Heart Disease in Cats, and Feline Infectious Peritonitis Vaccine
NEW ORLEANS, LA — Feline heart disease (HCM) and a fatal illness called feline infectious peritonitis (FIP) are two of the most devastating diseases in cats.
Either diagnosis can spiral a cat owner into a serious funk, as the outcome may not be good. Both were featured topics at the 36th Annual Winn Feline Foundation Symposium “HCM and FIP: Glimmers of Hope,” (you can listen here), June 26, at the Sheraton New Orleans. The Winn Feline Foundation is a non-profit that raises money to fund cat health studies (www.winnfelinehealth.org).
The symposium’s two featured speakers, Dr. Beth Licitra, of Cornell University College of Veterinary Medicine, and veterinary cardiologist Dr. Philip Fox, of the Animal Medical Center in New York City, are among experts who answered your questions this week.

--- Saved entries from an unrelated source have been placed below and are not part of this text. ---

(** * Eye-bar redaction: box geometry, hit testing and dragging

    A shallow embedding of the redaction-box engine of the face
    redaction page: [calculateRedactionBoxes], [drawRedactionBoxes],
    [findBoxAt], the pointer and touch handlers and the click handler of
    the detect button; then the reset, the debug toggle, the sizing of a
    loaded image, the model loader and the service worker.

    Conventions of the embedding.
    - A JavaScript number is a real number: the arithmetic of the page is
      read over [R], and [Math.atan2], [Math.hypot], [Math.sqrt],
      [Math.cos], [Math.sin], [Math.abs], [Math.max] and [Math.min] are
      their mathematical counterparts.  Rounding, [NaN] and the infinities
      are outside the model.
    - The script's top-level [let] variables and the parts of the DOM it
      touches are the fields of one [State] record, threaded explicitly.
    - Box objects live in a store indexed by addresses.  The array
      [redactionBoxes] and the variable [draggedBox] hold addresses, so
      that a drag mutates the very object the array refers to, and a
      reference kept across a recomputation goes stale the way it does in
      the page.
    - A statement that can throw returns [Threw] together with the state
      reached so far; [try]/[catch] resumes from that state. *)

From Stdlib Require Import Floats.
From Stdlib Require Import Reals Lra Psatz List ZArith String Bool Arith Lia.
From Stdlib Require Import DecimalString.
Import ListNotations.

Local Open Scope R_scope.

(** ** The numeric built-ins used by the page *)

Module Math.

Definition abs (v : R) : R := Rabs v.
Definition max (a b : R) : R := Rmax a b.
Definition min (a b : R) : R := Rmin a b.
Definition sqrt (v : R) : R := R_sqrt.sqrt v.
Definition cos (v : R) : R := Rtrigo_def.cos v.
Definition sin (v : R) : R := Rtrigo_def.sin v.

(** [Math.hypot(a, b)]: the square root of the sum of the squares. *)
Definition hypot (a b : R) : R := R_sqrt.sqrt (a * a + b * b).

(** [Math.atan2(y, x)]: the angle of the point [(x, y)], in [(-PI, PI]],
    by the quadrant table of the language standard. *)
Definition atan2 (y x : R) : R :=
  if Rlt_dec 0 x then atan (y / x)
  else if Rlt_dec x 0 then
    if Rle_dec 0 y then atan (y / x) + PI else atan (y / x) - PI
  else if Rlt_dec 0 y then PI / 2
  else if Rlt_dec y 0 then - (PI / 2)
  else 0.

End Math.

(** ** Data model *)

(** A keypoint of a detection.  The page tests [x !== undefined] before it
    uses a keypoint, so [x] may be absent; [y] is read unguarded. *)
Record Keypoint : Type := mkKeypoint {
  kp_x : option R;
  kp_y : R
}.

Record BoundingBox : Type := mkBoundingBox {
  originX : R;
  originY : R;
  bb_width : R;
  bb_height : R
}.

(** A detection.  Both fields are optional; an entry of [keypoints] may be
    a hole ([None]), which the page's [rightEye && leftEye] guards. *)
Record Detection : Type := mkDetection {
  boundingBox : option BoundingBox;
  keypoints : option (list (option Keypoint))
}.

(** The [type] tag of a box.  Only a ['rotated'] box has an [angle]. *)
Inductive BoxType : Type :=
| rotated (angle : R)
| standard.

(** A redaction box.  [(box_x, box_y)] is the centre of a rotated box and
    the top-left corner of a standard one. *)
Record RedactionBox : Type := mkBox {
  box_x : R;
  box_y : R;
  box_width : R;
  box_height : R;
  box_type : BoxType
}.

Definition set_box_x (v : R) (b : RedactionBox) : RedactionBox :=
  mkBox v (box_y b) (box_width b) (box_height b) (box_type b).

Definition set_box_y (v : R) (b : RedactionBox) : RedactionBox :=
  mkBox (box_x b) v (box_width b) (box_height b) (box_type b).

Definition isRotated (b : RedactionBox) : bool :=
  match box_type b with rotated _ => true | standard => false end.

(** ** The display surface *)

(** A pixel buffer obtained from [getImageData], known by its identity. *)
Definition ImageData : Type := nat.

Q: What’s the deal with vaccine for FIP (feline infectious peritonitis)? I’ve read on the FIP forum (online) that the vaccine is not a good idea. I have two corona virus-positive cats. Recently, I adopted a 9-week-old kitten. I’ve kept the kitten isolated until he can be tested for the corona virus. My veterinarian insists on vaccinating the kitten even if he tests negative for coronavirus. What do you think about this? — N.P., via cyberspace
A: Perhaps your concern stems from a previous experience of having a kitten with feline infectious peritonitis. Dr. Beth Licitra, a biomedical researcher in the laboratory of Dr. Gary Whittaker at Cornell University College of Veterinary Medicine, Ithaca, N.Y., points out that despite its name, FIP is not actually infectious, as it was thought to be when the disease was first identified.
Licitra explains that many cats (and other mammal species, including people) can contract the common corona virus which is species specific. In cats, some individuals with this virus have no symptoms; others have a slightly upset tummy or just seem to feel badly for a few days. Often, by the time a veterinarian is called, the cat seems better.

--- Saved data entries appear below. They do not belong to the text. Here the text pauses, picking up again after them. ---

(** The geoprocessing engine and the operating system, as far as the
    script depends on what they compute. *)
Record Engine := {
  (** [os.path.join] *)
  join : string → string → string;
  (** [arcpy.Describe(network).sources] *)
  sources : string → list Source;
  (** the point table after [CalculateLocations_na] on a network *)
  located : string → Table → Table;
  (** width and height of [arcpy.Describe(points).Extent] *)
  extent : Table → Py.Num * Py.Num;
  (** the cells of the raster that [PointToRaster_conversion] makes of
      the points for a value field and a cell size, as the polygons that
      [RasterToPolygon_conversion] turns them into *)
  tiles : Table → string → Z → Table;
  (** whether a point feature lies within a search distance of a polygon
      ([None]: intersects it) *)
  within : gmap string Value → option Py.Num → gmap string Value → bool;
  (** the [Lines] that [Solve_na] produces, [None] when the solve fails *)
  solve : ODLayer → option Table
}.

(** ** The world the script runs in *)

Inductive Message :=
  | WARNING_NO_EDGE_FEATURE (network : string)
  | WARNING_NO_JUNCTION_FEATURE (network : string)
  | CALCULATE_LOCATIONS_STARTED
  | CALCULATE_LOCATIONS_FINISHED
  | BARRIER_COST_COMPUTATION_STARTED
  | BARRIER_COST_COMPUTATION_FINISHED.

(** The calls made to arcpy and to the operating system, with the
    arguments that the properties below speak about. *)
Module Call.

Inductive Event :=
  | AddMessage (m : Message)
  | AddWarning (m : Message)
  | mkdir (dir : string)
  | CalculateLocations_na (in_network_dataset : string)
  | AddField_management (field_name : string)
  | Delete_management (file : string)
  | MakeODCostMatrixLayer_na (default_cutoff : Py.Num)
  | PointToRaster_conversion (cellsize : Z)
  | RasterToPolygon_conversion
  | TableToTable_conversion (in_rows out : string)
  | MakeFeatureLayer_management (out_layer : string)
  | SelectLayerByAttribute_management (fid : option Value)
  | SelectLayerByLocation_management (search_distance : option Py.Num)
  | AddLocations_na (sub_layer : SubLayer) (locations : list Location)
  | Solve_na (layer : ODLayer)
  | CalculateField_management (field : string)
  | Append_management (inputs target : string)
  | Rename_management (in_data out_data : string).

#[global] Instance Message_eq_dec : EqDecision Message.
Proof. solve_decision. Defined.
#[global] Instance Event_eq_dec : EqDecision Event.
Proof. solve_decision. Defined.

End Call.

(** [points] are the rows of [input_points]; [files] are the datasets
    that [arcpy.Exists] finds, each with its rows (a directory has none, a
    raster is held as the polygons of its cells, a feature layer as the
    rows of its current selection); [od] is the OD cost matrix layer;
    [trace] lists the calls made so far, the latest first. *)
Record World := {
  points : Table;
  files : gmap string Table;
  od : ODLayer;
  trace : list Call.Event
}.

Definition set_points (rows : Table) (w : World) : World :=
  {| points := rows; files := files w; od := od w; trace := trace w |}.
Definition set_files (fs : gmap string Table) (w : World) : World :=
  {| points := points w; files := fs; od := od w; trace := trace w |}.
Definition set_od (l : ODLayer) (w : World) : World :=
  {| points := points w; files := files w; od := l; trace := trace w |}.
Definition set_trace (t : list Call.Event) (w : World) : World :=
  {| points := points w; files := files w; od := od w; trace := t |}.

For reasons which Licitra, Whittaker and others are now beginning to understand, in some cats the benign corona virus mutates into the fatal FIP virus.
“It’s true cats can’t develop FIP without the initial presence of the corona virus — which is very contagious — but FIP itself is not contagious,” Licitra notes.
Also, while there are tests for the corona virus, Licitra isn’t sure of the relevancy of that, since the virus may shed intermittently, and besides, many cats test positive for the benign feline corona virus and never develop FIP.
As for the FIP vaccine, it’s rarely used, and according to the American Association of Feline Practitioners Vaccine Guidelines, falls into the category of generally not recommended. “This is not because the vaccine is dangerous,” says Licitra, “It just may not be effective.”
Q: A friend purchased two Devon Rex kittens from a breeder. As a former veterinary technician, and knowing the breed, I noted that his kittens couldn’t be pedigreed Devon Rex cats based on their appearance. Both kittens died early, one from heart disease. I suspect these cats were inbred, obviously the work of a horrible breeder. Could this be why one kitten had HCM (feline hypertrophic cardiomyopathy)? — S.R., via cyberspace
A: Veterinary cardiologist Dr. Philip Fox, of the Animal Medical Center in New York City, points out that by definition responsible breeders of horses, dogs and cats in-breed their animals all the time. “I’m not sure what you mean by ‘in-breeding,'” he says. “I’m guessing you mean sloppy or irresponsible breeding. And without further information, it’s impossible to make a judgment or place blame.”
Fox notes that HCM, the most common heart disease in cats, does have a breed predisposition in American Shorthair, Ragdoll, Maine Coon, Persian Sphynx, Devon Rex and perhaps other breeds. Also, gene defects that predispose some cats to HCM appear to run in some families (of any breed or mix).